We are in the pre-clinical phases of a new paradigm for the treatment of Pulmonary Arterial Hypertension (PAH), addressing the underlying causes of the disease.

PDGF receptor inhibition: a new paradigm

We are developing a novel PDGF receptor inhibitor as an inhalation treatment for PAH. The PDGF receptor pathway has been implicated in the neointimal cell proliferation that causes obstruction to blood flow in the small blood vessels of the lung. Thus, inhibiting this pathway addresses an underlying cause of PAH. Delivering this drug by inhalation promises to improve the therapeutic window: that is to say, it should provide efficacy while avoiding systemic side effects. This project is in the lead optimization stage and moving towards IND enabling studies.

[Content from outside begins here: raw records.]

(** The sum of a finite [x] and a positive finite number is not below [x]. *)
Lemma SFadd_finite_not_lt (sx : bool) (mx my : positive) (ex ey : Z) :
  bounded prec emax mx ex = true ->
  SFltb (SFadd prec emax (S754_finite sx mx ex) (S754_finite false my ey))
    (S754_finite sx mx ex) = false.
Proof.
  intros Hb. apply andb_prop in Hb; destruct Hb as [Hcan Hbound].
  apply Z.leb_le in Hbound.
  cbn [SFadd cond_Zopp].
  destruct (shl_align_spec mx ex (Z.min ex ey)) as [_ HX].
  destruct (shl_align_spec my ey (Z.min ex ey)) as [_ HY].
  replace (snd (shl_align mx ex (Z.min ex ey))) with (Z.min ex ey) in HX
    by (destruct (shl_align_spec mx ex (Z.min ex ey)) as [-> _]; lia).
  set (X := Zpos (fst (shl_align mx ex (Z.min ex ey)))) in *.
  set (Y := Zpos (fst (shl_align my ey (Z.min ex ey)))) in *.
  assert (HYpos : 0 < Y) by (unfold Y; lia).
  assert (HXpos : 0 < X) by (unfold X; lia).
  assert (Hez : Z.min ex ey <= ex) by lia.
  destruct sx; cbn [cond_Zopp].
  - destruct (- X + Y) as [|pm|pm] eqn:Em; cbn [binary_normalize].
    + reflexivity.
    + pose proof (binary_round_sign false pm (Z.min ex ey)) as Hs.
      destruct (binary_round prec emax false pm (Z.min ex ey)) as [s|s| |s m e];
        try rewrite Hs; reflexivity.
    + apply at_most_not_lt, binary_round_upper; try assumption. lia.
  - destruct (X + Y) as [|pm|pm] eqn:Em; cbn [binary_normalize]; try lia.
    apply at_least_not_lt, binary_round_lower; try assumption. lia.
Qed.

End Rounding.

Lemma SFltb_irrefl (x : spec_float) : SFltb x x = false.
Proof.
  unfold SFltb, SFcompare. destruct x as [s|[|]| |[|] m e]; try reflexivity;
    rewrite Z.compare_refl;
    change (Pos.compare_cont Eq m m) with (Pos.compare m m);
    rewrite Pos.compare_refl; reflexivity.
Qed.
(** The [dict(...)] built by [format_message_for_build]. *)
Definition build_ctx (mode : list string) (buildername : string)
    (build : Build) (master : Master) (blamelist : list string)
    : gmap string ctxval :=
  let buildset := build_buildset build in
  let ss_list := sourcestamps buildset in
  let results := build_results build in
  let previous_results :=
    match build_prev_build build with
    | Some prev => prev_results prev
    | None => None
    end in
  list_to_map
    [ ("results", of_result (build_results build));
      ("mode", of_strings mode);
      ("buildername", CVal (PStr buildername));
      ("workername",
        CVal (match build_properties build !! "workername" with
              | Some (v, _) => v
              | None => PStr "<unknown>"
              end));
      ("buildset", CBuildset buildset);
      ("build", CBuild build);
      ("projects", CVal (PStr (get_projects_text set_iter ss_list master)));
      ("previous_results", of_result previous_results);
      ("status_detected",
        CVal (PStr (get_detected_status_text mode results previous_results)));
      ("build_url",
        CVal (PStr (getURLForBuild master (builderid (build_builder build))
                      (build_number build))));
      ("buildbot_url", CVal (PStr (buildbotURL (config master))));
      ("blamelist", of_strings blamelist);
      ("summary", CVal (PStr (get_message_summary_text build results)));
      ("sourcestamps", CVal (PStr (get_message_source_stamp_text ss_list))) ].

(** The context handed to [renderMessage]: the computed one, passed through
    the hook, then updated with [self.ctx]. *)
Definition final_ctx (self : MessageFormatterBase) (master : Master)
    (computed : gmap string ctxval) : gmap string ctxval :=
  let hooked := buildAdditionalContext (class_of self) master computed in
  dict_update hooked (ctx self).

Definition format_message_for_build (self : MessageFormatterBase)
    (mode : list string) (buildername : string) (build : Build)
    (master : Master) (blamelist : list string) : exc (gmap string string) :=
  let ctx := build_ctx mode buildername build master blamelist in
  let ctx := final_ctx self master ctx in
  renderMessage self ctx.

(** The [dict(...)] built by [formatMessageForMissingWorker]. *)
Definition missing_worker_ctx (master : Master) (worker : pyval)
    : gmap string ctxval :=
  list_to_map
    [ ("buildbot_title", CVal (PStr (title (config master))));
      ("buildbot_url", CVal (PStr (buildbotURL (config master))));
      ("worker", CVal worker) ].

Definition formatMessageForMissingWorker (self : MessageFormatterBase)
    (master : Master) (worker : pyval) : exc (gmap string string) :=
  let ctx := missing_worker_ctx master worker in
  let ctx := final_ctx self master ctx in
  renderMessage self ctx.
End formatter.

Imatinib, another PDGF receptor inhibitor showed efficacy in the IMPRES trial, a phase III clinical study. However, use of imatinib was also associated with many systemic side effects.

Pulmokine’s approach is to deliver its PDGF receptor inhibitor by inhalation, directing therapy directly to the site of the disease. Direct pulmonary delivery will result in a lower dose, and hopefully fewer side effects.

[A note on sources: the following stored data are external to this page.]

(** X3. While the selected set has an empty line, an insertion takes the
    first empty line and evicts nothing: in a store of the allocated shape,
    every line whose tag is not 0 and whose lookup answered 1 before the
    insertion still has its lookup answer 1 after it. *)
Theorem add_to_cache_first_empty_keeps (cfg : config) (c : cache)
    (l : line) (now : Z) (set : blocks) :
  wf_cache cfg c ->
  c !! Z.to_nat (index l) = Some set ->
  Exists (fun ln => tag ln = 0) set ->
  exists p c',
    is_first_empty set p /\
    add_to_cache cfg c l now
    = Some c' /\ c' = <[Z.to_nat (index l) := <[p := l]> set]> c /\
    forall l', tag l' <> 0 ->
      in_cache cfg c l' = Some true -> in_cache cfg c' l' = Some true.
Proof.
  intros [Hlen Hrows] Hset Hempty.
  pose proof (Forall_lookup_1 _ c _ set Hrows Hset) as Hset_len.
  simpl in Hset_len.
  destruct (add_to_cache_loop_first_empty set l now Hempty)
    as (p & Hp & Hloop).
  exists p, (<[Z.to_nat (index l) := <[p := l]> set]> c).
  split_and!; [done| |done|].
  - unfold add_to_cache. rewrite Hset. simpl.
    by rewrite <- Hset_len, Hloop.
  - intros l' Hnz Hhit.
    destruct (decide (Z.to_nat (index l') = Z.to_nat (index l))) as [Heq|Hne].
    + assert (c !! Z.to_nat (index l') = Some set) as Hset'
        by (by rewrite Heq).
      apply (in_cache_true_iff cfg c l' set Hset' Hset_len) in Hhit
        as (j & ln & Hln & Ht).
      apply (in_cache_true_iff cfg _ l' (<[p := l]> set)).
      * rewrite Heq. apply list_lookup_insert_eq.
        by apply lookup_lt_Some in Hset.
      * by rewrite length_insert.
      * exists j, ln. split; [|done].
        rewrite list_lookup_insert_ne; [done|].
        intros ->. destruct Hp as (lp & Hlp & Hz & _).
        assert (ln = lp) as -> by congruence. congruence.
    + unfold in_cache in *. by rewrite list_lookup_insert_ne.
Qed.

Lemma add_to_cache_first_empty_keeps_witness :
  exists p c',
    is_first_empty set_with_tag0 p /\
    add_to_cache two_way_config
      [set_with_tag0; replicate 2 zero_line] new_line 9 = Some c' /\
    c' = <[Z.to_nat (index new_line) := <[p := new_line]> set_with_tag0]>
           [set_with_tag0; replicate 2 zero_line] /\
    forall l', tag l' <> 0 ->
      in_cache two_way_config [set_with_tag0; replicate 2 zero_line] l'
      = Some true ->
      in_cache two_way_config c' l' = Some true.
Proof.
  apply (add_to_cache_first_empty_keeps two_way_config
           [set_with_tag0; replicate 2 zero_line] new_line 9 set_with_tag0).
  - split; [reflexivity|]. repeat constructor.
  - reflexivity.
  - apply Exists_cons_hd. reflexivity.
Defined.

(** X4. When the selected set has no empty line and some line of it is
    older than the reading of the clock, the insertion replaces the line
    with the smallest [last_access], the one at the lowest position when
    several share it; a line of the set with another tag than the victim's
    still has its lookup answer 1. *)
Theorem add_to_cache_evicts_victim_only (cfg : config) (c : cache)
    (l : line) (now : Z) (set : blocks) :
  wf_cache cfg c ->
  c !! Z.to_nat (index l) = Some set ->
  Forall (fun ln => tag ln <> 0) set ->
  Exists (fun ln => last_access ln < now) set ->
  exists v lv c',
    is_victim set v /\ set !! v = Some lv /\
    add_to_cache cfg c l now = Some c' /\
    c' = <[Z.to_nat (index l) := <[v := l]> set]> c /\
    forall l', tag l' <> tag lv ->
      in_cache cfg c l' = Some true -> in_cache cfg c' l' = Some true.
Proof.
  intros [Hlen Hrows] Hset Hfull Hold.
  pose proof (Forall_lookup_1 _ c _ set Hrows Hset) as Hset_len.
  simpl in Hset_len.
  destruct (add_to_cache_evicts_older cfg c l now set Hset Hset_len Hfull Hold)
    as (v & Hv & Hadd).
  pose proof Hv as (lv & Hlv & _).
  exists v, lv, (<[Z.to_nat (index l) := <[v := l]> set]> c).
  split_and!; try done.
  intros l' Hne Hhit.
  destruct (decide (Z.to_nat (index l') = Z.to_nat (index l))) as [Heq|Hidx].
  - assert (c !! Z.to_nat (index l') = Some set) as Hset'
      by (by rewrite Heq).
    apply (in_cache_true_iff cfg c l' set Hset' Hset_len) in Hhit
      as (j & ln & Hln & Ht).
    apply (in_cache_true_iff cfg _ l' (<[v := l]> set)).
    + rewrite Heq. apply list_lookup_insert_eq.
      by apply lookup_lt_Some in Hset.
    + by rewrite length_insert.
    + exists j, ln. split; [|done].
      rewrite list_lookup_insert_ne; [done|].
      intros ->. assert (ln = lv) as -> by congruence. congruence.
  - unfold in_cache in *. by rewrite list_lookup_insert_ne.
Qed.

Lemma add_to_cache_evicts_victim_only_witness :
  exists v lv c',
    is_victim full_set_same_time v /\ full_set_same_time !! v = Some lv /\
    add_to_cache two_way_config
      [full_set_same_time; replicate 2 zero_line] new_line 6 = Some c' /\
    c' = <[Z.to_nat (index new_line) := <[v := new_line]> full_set_same_time]>
           [full_set_same_time; replicate 2 zero_line] /\
    forall l', tag l' <> tag lv ->
      in_cache two_way_config
        [full_set_same_time; replicate 2 zero_line] l' = Some true ->
      in_cache two_way_config c' l' = Some true.
Proof.
  apply (add_to_cache_evicts_victim_only two_way_config
           [full_set_same_time; replicate 2 zero_line] new_line 6
           full_set_same_time).
  - split; [reflexivity|]. repeat constructor.
  - reflexivity.
  - repeat constructor; simpl; lia.
  - apply Exists_cons_hd. simpl. lia.
Defined.

(** * What a replay keeps *)

Section Replay.

Variable cfg : config.
Variable clk : nat -> Z.

(** The ways of an iteration that returns. *)
Lemma step_inv (a : action) (s s' : sim) :
  step cfg clk a s = Some s' ->
  let t := ticks s in
  let l := line_from_address cfg (address a) (clk t) in
  let l2 :=
    line_from_address cfg (ulong (address a + BLOCKS_SIZE cfg))
      (clk (S (S t))) in
  (in_cache cfg (c s) l = Some true /\ c s' = c s /\
   hits s' = uint (hits s + 1) /\ misses s' = misses s) \/
  (in_cache cfg (c s) l = Some false /\ hits s' = hits s /\
   exists c1, add_to_cache cfg (c s) l (clk (S t)) = Some c1 /\
     ((PREFETCHING cfg = false /\ c s' = c1 /\
       misses s' = uint (misses s + 1)) \/
      (PREFETCHING cfg = true /\ in_cache cfg c1 l2 = Some true /\
       c s' = c1 /\ misses s' = uint (misses s + 1)) \/
      (PREFETCHING cfg = true /\ in_cache cfg c1 l2 = Some false /\
       exists c2, add_to_cache cfg c1 l2 (clk (S (S (S t)))) = Some c2 /\
                  c s' = c2 /\ misses s' = uint (misses s + 2)))).
Proof.
  intros Hstep t l l2. revert Hstep. unfold step, prefetch. fold t l.
  destruct (in_cache cfg (c s) l) as [[|]|] eqn:Hb; simpl; [| |done].
  - intros [= <-]. left. by split_and!.
  - destruct (add_to_cache cfg (c s) l _) as [c1|] eqn:Hc1; simpl; [|done].
    destruct (PREFETCHING cfg) eqn:Hp.
    + fold l2.
      destruct (in_cache cfg c1 l2) as [[|]|] eqn:Hb2; simpl; [| |done].
      * intros [= <-]. right. split_and!; try done. exists c1.
        split; [done|]. right; left. by split_and!.
      * destruct (add_to_cache cfg c1 l2 _) as [c2|] eqn:Hc2; simpl; [|done].
        intros [= <-]. right. split_and!; try done. exists c1.
        split; [done|]. right; right. split_and!; try done.
        exists c2. split_and!; try done. simpl. apply uint_succ_succ.
    + simpl. intros [= <-]. right. split_and!; try done. exists c1.
      split; [done|]. left. by split_and!.
Qed.

(** A property of the store that every insertion after a lookup that
    answered 0 keeps is kept by an iteration. The inserted line is that of
    the address of the action or, with prefetching, of the address one
    block further. *)
Lemma step_keeps (P : cache -> Prop) (a : action) :
  (forall c0 c1 x t now,
     P c0 ->
     x = address a \/
     (PREFETCHING cfg = true /\ x = ulong (address a + BLOCKS_SIZE cfg)) ->
     in_cache cfg c0 (line_from_address cfg x t) = Some false ->
     add_to_cache cfg c0 (line_from_address cfg x t) now = Some c1 ->
     P c1) ->
  forall s s', P (c s) -> step cfg clk a s = Some s' -> P (c s').
Proof.
  intros Hadd s s' HP Hstep.
  destruct (step_inv a s s' Hstep)
    as [(_ & -> & _)|(Hmiss & _ & c1 & Hc1 & Hrest)]; [done|].
  assert (P c1) as HP1 by (eapply Hadd; [done|by left|done|done]).
  destruct Hrest as [(_ & -> & _)|[(_ & _ & -> & _)|(Hp & Hmiss2 & c2 & Hc2 & -> & _)]];
    try done.
  eapply Hadd; [exact HP1|by right|done|done].
Qed.

(** A replay that returns has met the delimiter. *)
Lemma replay_Some_split (actions : list action) (s s' : sim) :
  replay cfg clk actions s = Some s' ->
  exists records d rest,
    actions = records ++ d :: rest /\
    Forall (fun a => rw a <> NUL) records /\ rw d = NUL.
Proof.
  revert s. induction actions as [|a actions IH]; intros s; simpl; [done|].
  destruct (decide (rw a = NUL)) as [Hd|Hr].
  - intros _. exists [], a, actions. by split_and!.
  - destruct (step cfg clk a s) as [s1|]; simpl; [|done].
    intros Hreplay.
    destruct (IH s1 Hreplay) as (records & d & rest & -> & Hrecords & Hd).
    exists (a :: records), d, rest. split_and!; [done| |done].
    by constructor.
Qed.

(** The same for a replay, over the records before the delimiter. *)
Lemma replay_keeps (P : cache -> Prop) (ok : action -> Prop) :
  (forall a c0 c1 x t now,
     ok a -> P c0 ->
     x = address a \/
     (PREFETCHING cfg = true /\ x = ulong (address a + BLOCKS_SIZE cfg)) ->
     in_cache cfg c0 (line_from_address cfg x t) = Some false ->
     add_to_cache cfg c0 (line_from_address cfg x t) now = Some c1 ->
     P c1) ->
  forall records d rest,
    Forall (fun a => rw a <> NUL) records -> Forall ok records ->
    rw d = NUL ->
    forall s s',
      P (c s) ->
      replay cfg clk (records ++ d :: rest) s = Some s' ->
      P (c s').
Proof.
  intros Hadd records d rest Hrecords Hok Hd.
  induction Hrecords as [|a records Ha _ IH]; intros s s' HP; simpl.
  - rewrite decide_True by done. by intros [= <-].
  - rewrite decide_False by done.
    apply Forall_cons in Hok as [Hoka Hok].
    destruct (step cfg clk a s) as [s1|] eqn:Hstep; simpl; [|done].
    apply (IH Hok). eapply (step_keeps P a); [|exact HP|exact Hstep].
    intros c0 c1 x t now. by apply Hadd.
Qed.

Current “step” therapies: costs and limitations

Pulmokine anticipates use of its PDGF receptor inhibitor as part of step therapy in which several drugs may be used. Many patients plateau or lose response to single agents, and require addition of a second or third medication. These vasodilators relieve symptoms without addressing the root cause. Each medication is expensive with costs ranging from $70,000 to $100,000 per year. Adverse side effects are common.

Step therapy, the current standard of practice used to treat PAH patients, consists of initial use of a PDE-V inhibitor or an endothelin receptor antagonist. In patients who do not respond, or whose response plateaus, a second oral agent may be added. Then, if a patient continues to deteriorate, the next step would be to add a prostanoid such as subcutaneous or inhaled treprostinil. Some clinicians may choose to add a prostanoid directly after limited response to a single oral agent based on the patient’s clinical course, echocardiographic estimate of RV systolic pressure, and/or surveillance right heart cath data.

Pulmokine’s PDGF receptor is a new class of drug that addresses a different aspect of the disease. Pulmokine anticipates that clinical trials will be performed in patients already on background therapy, and that its PDGF receptor inhibitor will become a new option for treating PAH.